Once you’re in the GWR window, it looks pretty similar to other procedures in SAGA. Select your grid system and your data layers. Be careful to select not just the right point file, but also the correct attribute within this point data. I also like to create a layer of residual values at the study spot– this is useful if you want to calculate RMSE or other global error metrics. If you want to see how the parameters for each variable changes across your study space, click the checkbox next to “Output of Regression Parameters.”
From here you’re into the kernel bit! The weighting function has a variety of options like we talked about in this post about kernels. SAGA will suggest a bandwidth based on the grid system size and resolution, but you can also input your own. The search range is a cut off that helps determine how far the algorithm will look for points to include if you use a variable bandwidth. I’ve always used global searches, but I bet this would be good for really excessively large maps.
From here you can run the GWR procedure, output your data as a TIFF if you so choose (directions buried in here), and look at your pretty map in SAGA. Thanks for reading, and good luck map making!
5 thoughts on “Geographically Weighted Regression in SAGA”
Which is the unit of the bandwidth?

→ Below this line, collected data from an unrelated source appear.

(** * The status-polling engine of the AI tools monitor

    A shallow embedding of [checkToolStatus] and [checkAllToolsStatus]
    (the polling server, lines 13-267), of the routes of that server
    (lines 281-403) and of the simulated monitor of [src/server.ts]
    ([randomizeStatuses]), followed by the properties the specification
    states about them and by further properties read off the code.

    The asynchronous code is sequential (every promise is awaited), so it
    is embedded as a state-and-exception monad over the module-level
    [tools] array and a trace of the calls made to the outside world.
    What the outside world answers (the result of a [fetch], the reading
    of the clock, whether the telemetry agent throws) is a parameter, the
    [World]; the general theorems quantify over all worlds.

    Modelling choices:
    - a call of the [newrelic] agent may throw, and so does the
      interpolation of a value that has no conversion to a string;
      [console.error], [new Date()] and [setTimeout] do not;
    - the [latencyMs] computed at line 160 is never read and is left out;
    - one sweep runs at a time (the timer of lines 274-279 is not
      modelled), so a sweep is a function from state to state;
    - a route reads the store it is given, which can be the store at any
      point of a sweep; what a route throws goes to the error middleware;
    - in the simulated monitor the value of each
      [Math.floor(a + Math.random() * b)] is supplied by the world. *)

From Stdlib Require Import ZArith String List Lia Bool Floats DecimalString.
From stdpp Require Import base list strings.
From Equations Require Import Equations.

Set Warnings "-register-all".
Local Open Scope string_scope.
Local Open Scope list_scope.

(** ** JavaScript values met by the engine *)

(** The value [response.json()] resolves to. The members of an object are
    kept in document order; a later duplicate key overrides an earlier
    one, as [JSON.parse] does. *)
Inductive json : Type :=
| JNull
| JBool (b : bool)
| JNum (x : float)
| JStr (s : string)
| JArr (items : list json)
| JObj (members : list (string * json)).

(** JavaScript truthiness ([v || d], [!!v], [if (v)]). *)
Definition truthy (v : json) : bool :=
  match v with
  | JNull => false
  | JBool b => b
  | JNum x => negb (PrimFloat.eqb x 0 || PrimFloat.is_nan x)
  | JStr s => negb (String.eqb s "")
  | JArr _ => true
  | JObj _ => true
  end.

Fixpoint lastMember (key : string) (members : list (string * json)) : option json :=
  match members with
  | [] => None
  | (k, v) :: rest =>
      match lastMember key rest with
      | Some v' => Some v'
      | None => if String.eqb k key then Some v else None
      end
  end.

(** [v.key] for a value [v] that is neither [null] nor [undefined];
    [None] is [undefined]. None of the keys read by the engine ([status],
    [indicator], [description]) exists on a built-in prototype. *)
Definition member (key : string) (v : json) : option json :=
  match v with
  | JObj members => lastMember key members
  | _ => None
  end.

(** [v?.key], where [None] is [undefined]. *)
Definition optMember (key : string) (v : option json) : option json :=
  match v with
  | None => None
  | Some JNull => None
  | Some v' => member key v'
  end.

(** [v || d]. *)
Definition orElse (v : option json) (d : json) : json :=
  match v with
  | Some x => if truthy x then x else d
  | None => d
  end.

(** Truthiness of a possibly [undefined] value. *)
Definition truthyOpt (v : option json) : bool :=
  match v with
  | Some x => truthy x
  | None => false
  end.

(** Whether the interpolation [`${v}`] of a parsed value returns. An
    object is converted by its [toString], which is the built-in one
    unless the object has a key of that name: the value of such a key is
    never a function, and the conversion throws a [TypeError]. An array
    is converted by joining the conversions of its elements. *)
Fixpoint interpolates (v : json) : bool :=
  match v with
  | JArr items => forallb interpolates items
  | JObj members =>
      match lastMember "toString" members with
      | Some _ => false
      | None => true
      end
  | _ => true
  end.

(** The message of that [TypeError]. *)
Definition cannotConvert : string := "Cannot convert object to primitive value".

(** [s.includes(sub)]. *)
Fixpoint includes (s sub : string) : bool :=
  String.prefix sub s
  || match s with
     | EmptyString => false
     | String _ s' => includes s' sub
     end.

(** Template interpolation [`${n}`] of an integer. *)
Definition numberToString (n : Z) : string :=
  NilZero.string_of_int (Z.to_int n).
Lemma iter_shr_1_m (p : positive) (mrs : shr_record) :
  0 <= shr_m mrs ->
  0 <= shr_m (SpecFloat.iter_pos shr_1 p mrs) /\
  2 ^ Zpos p * shr_m (SpecFloat.iter_pos shr_1 p mrs) <= shr_m mrs.
Proof.
  revert mrs. induction p as [p IH|p IH|]; intros mrs Hm; simpl SpecFloat.iter_pos.
  - destruct (shr_1_m mrs Hm) as [H1 H2].
    destruct (IH _ H1) as [H3 H4]. destruct (IH _ H3) as [H5 H6].
    split; [assumption|].
    replace (Zpos p~1) with (Zpos p + Zpos p + 1) by lia.
    rewrite !Z.pow_add_r by lia. 
    pose proof (Z.pow_pos_nonneg 2 (Zpos p) ltac:(lia) ltac:(lia)). nia.
  - destruct (IH _ Hm) as [H3 H4]. destruct (IH _ H3) as [H5 H6].
    split; [assumption|].
    replace (Zpos p~0) with (Zpos p + Zpos p) by lia.
    rewrite !Z.pow_add_r by lia.
    pose proof (Z.pow_pos_nonneg 2 (Zpos p) ltac:(lia) ltac:(lia)). nia.
  - apply shr_1_m in Hm. change (2 ^ 1) with 2. lia.
Qed.

Lemma shr_m_of_loc (m : Z) (l : location) : shr_m (shr_record_of_loc m l) = m.
Proof. destruct l as [|[]]; reflexivity. Qed.

(** The exponent and the size of what [shr_fexp] returns. *)
Lemma shr_fexp_bounds (m e : Z) (l : location) (D E : Z) :
  0 <= m -> e <= E -> Zdigits2 m + e <= D -> D - 53 <= E -> -1074 <= E ->
  let '(mrs', e') := shr_fexp prec emax m e l in
  0 <= shr_m mrs' /\ e' <= E /\ Zdigits2 (shr_m mrs') + e' <= Z.max D E.
Proof.
  intros Hm He HD HDE HE. unfold shr_fexp, shr.
  assert (Hf : fexp prec emax (Zdigits2 m + e) <= E).
  { unfold fexp, SpecFloat.emin, prec, emax. lia. }
  destruct (fexp prec emax (Zdigits2 m + e) - e) as [|p|p] eqn:Hn;
    rewrite ?shr_m_of_loc; try (split; [lia|split; lia]).
  pose proof (iter_shr_1_m p (shr_record_of_loc m l)) as Hi.
  rewrite shr_m_of_loc in Hi. destruct (Hi Hm) as [H1 H2].
  set (m' := shr_m (SpecFloat.iter_pos shr_1 p (shr_record_of_loc m l))) in *.
  split; [assumption|]. split; [lia|].
  destruct (Z.eq_dec m' 0) as [->|Hne]; [simpl; lia|].
  assert (Zdigits2 m' <= Zdigits2 m - Zpos p); [|lia].
  pose proof (Zdigits2_lt m Hm) as Hlt.
  pose proof (Zdigits2_nonneg m).
  destruct (Z_le_gt_dec (Zpos p) (Zdigits2 m)) as [Hle|Hgt].
  - apply Zdigits2_le; [lia|lia|].
    replace (Zdigits2 m) with (Zpos p + (Zdigits2 m - Zpos p)) in Hlt by lia.
    rewrite Z.pow_add_r in Hlt by lia.
    pose proof (Z.pow_pos_nonneg 2 (Zpos p) ltac:(lia) ltac:(lia)).
    pose proof (Z.pow_pos_nonneg 2 (Zdigits2 m - Zpos p) ltac:(lia) ltac:(lia)). nia.
  - exfalso.
    assert (2 ^ Zdigits2 m <= 2 ^ Zpos p) by (apply Z.pow_le_mono_r; lia).
    assert (1 <= m') by lia.
    pose proof (Z.pow_pos_nonneg 2 (Zpos p) ltac:(lia) ltac:(lia)). nia.
Qed.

And how bandwidth is exactly calculated?
Also, I try to run GWR Gaussian for multiple predictor grids, but apparently the bandwidth changes depending on the Points (vector database) not based on the grid system size. Any suggestion?
Thanks a lot!
Hi Nicola– apologies for taking a while to get back to you. It looks like in SAGA 2.2.0 the default bandwidth is 1 (http://www.saga-gis.org/saga_tool_doc/2.2.0/statistics_regression_7.html). I’m having trouble finding documentation on the process for newer versions of SAGA GIS. When I have run this tool before, the units seemed to be the units from the projection used in my grid system and point layer. I am not sure what happens if you run this tool with unprojected data or with point and grid data that have different projections from each other. If you try running this tool in the SAGA plugin for QGIS instead of in the stand alone SAGA app, the units may be easier to figure out since the error messages tend to be easier to interpret. Sorry I can’t be more help!
Thanks a lot! it was useful.
Hi, this is very useful information. Was wondering how we can interprete the result of GWR. Is there any resource on that too?
Thanks for reaching out– I do not think I’ve blogged on that topic before, and will definitely have to write about my interpretation process in the future! In the meantime, I would encourage you to look at the ArcGIS website to learn about the different metrics that are a part of GWR output (link: https://desktop.arcgis.com/en/arcmap/10.3/tools/spatial-statistics-toolbox/interpreting-gwr-results.htm). There’s also a really great case study in a paper from the Journal of Geographical Systems (Multicollinearity and correlation among local regression coefficients in geographically weighted regression by Wheeler and Tiefelsdorf in 2005– DOI: 10.1007/s10109-005-0155-6) that has a case study with very detailed interpretation descriptions– if you have access to that journal, I highly recommend reading it.